* _Task prompt_
If a line in the entries contains the string "stdout", include that line in your answer.
======== Records for the exercise
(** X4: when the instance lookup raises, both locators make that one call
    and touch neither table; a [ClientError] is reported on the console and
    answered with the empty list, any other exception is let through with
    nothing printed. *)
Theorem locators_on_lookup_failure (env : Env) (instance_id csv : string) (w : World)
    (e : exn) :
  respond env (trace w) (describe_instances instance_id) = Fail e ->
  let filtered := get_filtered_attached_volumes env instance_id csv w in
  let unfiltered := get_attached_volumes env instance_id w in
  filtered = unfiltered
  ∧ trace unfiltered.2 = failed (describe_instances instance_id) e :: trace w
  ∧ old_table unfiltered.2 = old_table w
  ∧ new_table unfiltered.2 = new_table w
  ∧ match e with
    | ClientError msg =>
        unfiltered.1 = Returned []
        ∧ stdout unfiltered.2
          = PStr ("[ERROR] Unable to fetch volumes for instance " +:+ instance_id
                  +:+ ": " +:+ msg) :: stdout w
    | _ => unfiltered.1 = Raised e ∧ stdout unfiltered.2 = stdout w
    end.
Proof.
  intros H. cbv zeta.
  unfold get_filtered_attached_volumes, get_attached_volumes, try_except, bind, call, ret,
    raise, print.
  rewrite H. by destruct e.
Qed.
================
* _Answer section_
        ∧ stdout unfiltered.2
                  +:+ ": " +:+ msg) :: stdout w
    | _ => unfiltered.1 = Raised e ∧ stdout unfiltered.2 = stdout w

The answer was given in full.